Shahida returned home from work on Tuesday, 3 July, last year complaining of feeling unwell.
Over the coming days her symptoms persisted and she developed a rash under her right arm. She attended an out of hours GP appointment on Friday, 6 July, but was reassured that her symptoms were nothing to be concerned about.
However, her condition continued to deteriorate over the weekend and on Monday, 9 July, Mohammed took her to hospital where following an initial ‘screening assessment’ she was directed to the GP service and prescribed pain killers.
After she was seen at the hospital her condition worsened and she ended up back at the hospital on 10 July where she was diagnosed with sepsis. She was given antibiotics, fluid resuscitation and medication to boost her blood pressure, while fluid was also identified on a CT scan.
The decision was made to drain the fluid but she died just after 6pm on 10 July during preparations for the procedure.
The report by Barts NHS Trust made 12 recommendations including:
- Annual sepsis awareness training for all clinical staff working in the urgent care centre
- Sepsis screening guidelines to be available for staff
- A leaflet which can be given to patients at risk of developing the infection on discharge to be developed
- ‘Key learning points’ to be shared with all staff working in the GP area and emergency department
Following the inquest, Mohammad said: “As a family we have been shocked and devastated by Shahida’s sudden death. Prior to the events that unfolded she was a healthy and active person with no significant past medical history.
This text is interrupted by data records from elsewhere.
(** With [params] bound beforehand it goes on to its second sampler run. *)
Example run_single_pulsar_noise_with_params :
  let r := run "J0613-0200" no_export
             (fun x => if String.eqb x "params" then Some Obj else None)
             init single_pulsar_noise in
  trace r.1 = [SamplerWrote "./chains/noise_run_J0613-0200/";
               Read "./chains/noise_run_J0613-0200/chain_1.txt";
               SamplerWrote "./chains/noise_run_J0613-0200/";
               Read "./chains/noise_run_J0613-0200//chain_1.txt";
               Read "./chains/noise_run_J0613-0200//pars.txt"] /\
  r.2 = None.
Proof. by vm_compute. Qed.

Example run_stochastic :
  let r := run "" no_export fresh init stochastic_gwb_analysis in
  trace r.1 = [SamplerWrote "./chains/dataset1_crn/";
               Read "./chains/dataset1_crn/chain_1.txt"] /\
  r.2 = None.
Proof. by vm_compute. Qed.

(** [cw_exercises.ipynb], in a fresh kernel, stops at the cell that reads
    [t], before any sampler is made. *)
Example run_cw_exercises :
  let r := run "" no_export fresh init cw_exercises in
  trace r.1 = [] /\ r.2 = Some (NameError "t").
Proof. by vm_compute. Qed.

Example run_cw_exercises_with_t :
  let r := run "" no_export (fun x => if String.eqb x "t" then Some Obj else None)
             init cw_exercises in
  trace r.1 = [Saved "chains//params.txt"; SamplerWrote "chains/";
               Read "chains//chain_1.txt"; Read "chains//params.txt"] /\
  r.2 = None.
Proof. by vm_compute. Qed.
(** * OS Login security keys: a model of [oslogin-security-keys.py]

    The script fetches a login profile, writes every security key's private
    key to a file [google_sk_<index>] of a directory, restricts each file to
    mode 0600 and prints an [ssh] command line.  This development embeds the
    three functions of the script ([write_ssh_key_files], [ssh_command],
    [main]) over an explicit model of the Python values they handle and of
    the operating-system calls they make, and proves the properties listed
    in the specification. *)

From Stdlib Require Import Ascii String.
From stdpp Require Import base option list gmap strings pretty.

Set Warnings "-register-all".
Open Scope string_scope.
Open Scope list_scope.

(** ** Python values, exceptions and the builtins the script uses *)
Module Py.

(** The profile returned by the API client is decoded JSON: [None],
    booleans, integers, strings, lists and string-keyed dicts.
    (Floating-point numbers do not occur in a login profile and are left
    out.) *)
Inductive value :=
  | VNone
  | VBool (b : bool)
  | VInt (z : Z)
  | VStr (s : string)
  | VList (l : list value)
  | VDict (d : gmap string value).

(** The exceptions the script can meet.  [OSError] stands for the family
    raised by [open] and [os.chmod] ([FileNotFoundError],
    [PermissionError], [IsADirectoryError], ...), told apart by the message;
    [HttpError], [TransportError] and [DefaultCredentialsError] come from the
    API client.  [Unsupported] marks a use of a formatting feature that the
    model does not cover; the templates of the script never reach it. *)
Inductive exn :=
  | TypeError
  | AttributeError
  | IndexError
  | KeyError
  | ValueError
  | OSError (msg : string)
  | HttpError (status : Z)
  | TransportError (msg : string)
  | DefaultCredentialsError
  | Unsupported.

Inductive result (A : Type) :=
  | Ok (a : A)
  | Raise (e : exn).
Global Arguments Ok {A} a.
Global Arguments Raise {A} e.

Definition rbind {A B} (r : result A) (f : A → result B) : result B :=
  match r with
  | Ok a => f a
  | Raise e => Raise e
  end.
(** ** Partial correctness: what holds if a result is delivered *)

Definition wlp {St A} (c : M St A) (Q : A -> St -> Prop) (s : St) : Prop :=
  match c s with
  | Ok (a, s') => Q a s'
  | Err _ => True
  end.

Section wlp.
Context {St : Type}.
Implicit Types s : St.

Lemma wlp_ret {A} (a : A) Q s : Q a s -> wlp (mret a) Q s.
Proof. done. Qed.
Lemma wlp_bind {A B} (m : M St A) (k : A -> M St B) Q s :
  wlp m (fun a s' => wlp (k a) Q s') s -> wlp (bindM m k) Q s.
Proof. unfold wlp, bindM. destruct (m s) as [[a s']|]; done. Qed.
Lemma wlp_mono {A} (c : M St A) (Q Q' : A -> St -> Prop) s :
  wlp c Q s -> (forall a s', Q a s' -> Q' a s') -> wlp c Q' s.
Proof. unfold wlp. destruct (c s) as [[a s']|]; eauto. Qed.
Lemma wlp_throw {A} f (Q : A -> St -> Prop) s : wlp (throw f) Q s.
Proof. done. Qed.
Lemma wlp_guard b f Q s : (b = true -> Q () s) -> wlp (guard b f) Q s.
Proof. destruct b; intros HQ; [exact (HQ eq_refl)|done]. Qed.
Lemma wlp_unwrap {A} (o : option A) f Q s : (forall a, o = Some a -> Q a s) -> wlp (unwrap o f) Q s.
Proof. destruct o as [a|]; intros HQ; [exact (HQ a eq_refl)|done]. Qed.
Lemma wlp_Ok {A} (c : M St A) Q s a s' : wlp c Q s -> c s = Ok (a, s') -> Q a s'.
Proof. unfold wlp. intros HQ He. by rewrite He in HQ. Qed.
Lemma wlp_true {A} (c : M St A) Q s : (forall a s', Q a s') -> wlp c Q s.
Proof. intros HQ. unfold wlp. by destruct (c s) as [[]|]. Qed.

(** Loops: an invariant of the rounds that succeed. *)
Lemma wlp_loopN {A B} (I : nat -> A -> St -> Prop) n (body : A -> M St (A + B)) (Q : A + B -> St -> Prop) a s :
  I n a s ->
  (forall k a s, I (S k) a s ->
     wlp (body a) (fun r s' => match r with inl a' => I k a' s' | inr b => Q (inr b) s' end) s) ->
  (forall a s, I 0%nat a s -> Q (inl a) s) ->
  wlp (loopN n body a) Q s.
Proof.
  intros HI Hbody Hend. revert a s HI. induction n as [|n IH]; intros a s HI; simpl; [by apply wlp_ret, Hend|].
  apply wlp_bind. eapply wlp_mono; [by apply Hbody|]. intros [a'|b] s' HQ; [by apply IH|by apply wlp_ret].
Qed.
Lemma wlp_for_acc {A B} (I : Z -> A -> St -> Prop) lo hi (body : Z -> A -> M St (A + B))
    (Q : A + B -> St -> Prop) a s :
  lo <= hi ->
  I lo a s ->
  (forall i a s, lo <= i < hi -> I i a s ->
     wlp (body i a) (fun r s' => match r with inl a' => I (i + 1) a' s' | inr b => Q (inr b) s' end) s) ->
  (forall a s, I hi a s -> Q (inl a) s) ->
  wlp (for_acc lo hi body a) Q s.
Proof.
  intros Hle HI Hbody Hend. unfold for_acc. apply wlp_bind. unfold wlp at 1. rewrite loop_loopN.
  eapply (wlp_loopN (fun k ia s' => ia.1 = hi - Z.of_nat k /\ lo <= ia.1 /\ I ia.1 ia.2 s') _ _
    (fun r s' => wlp (match r with inl ia => mret (inl ia.2) | inr b => mret (inr b) end) Q s')).
  - cbn [fst snd]. split_and!; [lia|lia|done].
  - intros k [i a'] s' (Hi & Hlo & HI'). cbn [fst snd] in *. apply wlp_bind.
    eapply wlp_mono; [apply Hbody; [lia|done]|].
    intros [a2|b] s2 HQ; apply wlp_ret; [cbn [fst snd]; split_and!; [lia|lia|done]|by apply wlp_ret].
  - intros [i a'] s' (Hi & _ & HI'). cbn [fst snd] in *. apply wlp_ret, Hend. by replace hi with i by lia.
Qed.
Lemma wlp_while {A B} fuel (body : A -> M St (A + B)) (Q : B -> St -> Prop) a s :
  (forall a s, wlp (body a) (fun r s' => match r with inl _ => True | inr b => Q b s' end) s) ->
  wlp (while_ fuel body a) Q s.
Proof.
  intros Hbody. unfold while_. apply wlp_bind. unfold wlp at 1. rewrite loop_loopN.
  eapply (wlp_loopN (fun _ _ _ => True) _ _ (fun r s' => wlp (match r with inl _ => throw NoFuel | inr b => mret b end) Q s'));
    [done| |by intros].
  intros k a' s' _. eapply wlp_mono; [apply Hbody|]. by intros [a2|b] s2.
Qed.
End wlp.
(* ===== verification/Alloc.v ===== *)
(** * The allocator interface

    What [kmalloc] and [kfree] promise to their clients, as a type class: the
    clients (DList.v, Vfs.v) are verified against it and Kheap.v gives the
    instance.  [ka_inv h L b]: the allocator's state is [h], the live blocks
    (address, length) are [L], and [b] bytes of address space are left for the
    heap to grow into, of which a request for [n] bytes uses at most [ka_cost n].
    A request is rounded up to [ka_round n] bytes, which the caller can use. *)

From S2P Require Import Prelude.

(** Two different blocks that neither overlap nor touch. *)
Definition separated (u v : Z * Z) : Prop :=
  u.1 <> v.1 /\ (u.1 + u.2 < v.1 \/ v.1 + v.2 < u.1).

Class KAlloc (H : Type) : Type := {
  ka_malloc : Z -> M H Z;
  ka_free : Z -> M H ();
  ka_inv : H -> list (Z * Z) -> Z -> Prop;
  ka_round : Z -> Z;
  ka_cost : Z -> Z;
  ka_round_le n : 0 <= n < 2 ^ 61 -> n <= ka_round n;
  ka_cost_nonneg n : 0 <= n < 2 ^ 61 -> 0 <= ka_cost n;
  ka_malloc_wp h L b n :
    ka_inv h L (b + ka_cost n) -> 0 <= n < 2 ^ 61 -> 0 <= b ->
    wp (ka_malloc n) (fun p h' => exists k, ka_round n <= k /\ 0 < p /\ p + k < 2 ^ 64 /\
      Forall (separated (p, k)) L /\ ka_inv h' ((p, k) :: L) b) h;
  ka_free_wp h L b p k :
    ka_inv h ((p, k) :: L) b -> wp (ka_free p) (fun _ h' => ka_inv h' L b) h;
  ka_perm h L L' b : L ≡ₚ L' -> ka_inv h L b -> ka_inv h L' b;
}.

(** Membership in the list of live blocks can be brought to its front. *)
Lemma ka_inv_front `{KAlloc H} h (L : list (Z * Z)) b u :
  u ∈ L -> ka_inv h L b -> exists L', L ≡ₚ u :: L' /\ ka_inv h (u :: L') b.
Proof.
  intros (L' & HL)%elem_of_Permutation Hinv. exists L'. split; [done|]. by eapply ka_perm.
Qed.

(** The allocator with the blocks [R] set aside: a client that knows nothing of them
    works on the rest, and they stay live. *)
Section framed.
Context `{KAlloc H} (R : list (Z * Z)).

Lemma framed_malloc_wp h L b n :
  ka_inv h (L ++ R) (b + ka_cost n) -> 0 <= n < 2 ^ 61 -> 0 <= b ->
  wp (ka_malloc n) (fun p h' => exists k, ka_round n <= k /\ 0 < p /\ p + k < 2 ^ 64 /\
    Forall (separated (p, k)) L /\ ka_inv h' (((p, k) :: L) ++ R) b) h.
Proof.
  intros Hi Hn Hb. eapply wp_mono; [by eapply ka_malloc_wp|]. intros p h' (k & Hk & Hp & Hpk & Hsep & Hi').
  apply Forall_app in Hsep as [Hsep _]. by exists k.
Qed.

Definition ka_framed : KAlloc H := {|
  ka_malloc := ka_malloc; ka_free := ka_free; ka_inv h L b := ka_inv h (L ++ R) b;
  ka_round := ka_round; ka_cost := ka_cost; ka_round_le := ka_round_le; ka_cost_nonneg := ka_cost_nonneg;
  ka_malloc_wp := framed_malloc_wp;
  ka_free_wp h L b p k := ka_free_wp h (L ++ R) b p k;
  ka_perm h L L' b HL := ka_perm h (L ++ R) (L' ++ R) b (Permutation_app_tail R HL);
|}.
End framed.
“We bought a new house in 2017 and carried out complete refurbishment with a loft conversion and kitchen extension. We only moved to our new house at the end of April 2018. She was really happy and looking forward to inviting family and friends to
our new house and creating a lifetime of memories.
“Throughout the whole period that Shahida was ill, we had been in contact with a number of healthcare professionals, all of whom reassured us that it was not life-threatening and that she would pull through. Even when she was admitted to A&E, I
knew it was serious but I did not think we would lose her. It seemed to happen so suddenly and I did not have time to come to terms with what had happened.
“It is still difficult to think that my wife and the mother of my children would still be alive if her symptoms had been diagnosed sooner. We miss Shahida every day and it is heart-breaking to know that she is no longer with us and will not get to see her children grow up.
“All we can hope for now is that lessons are learned and that measures are put in place to ensure that this does not happen to any other families. We wouldn’t wish this pain on anyone else.”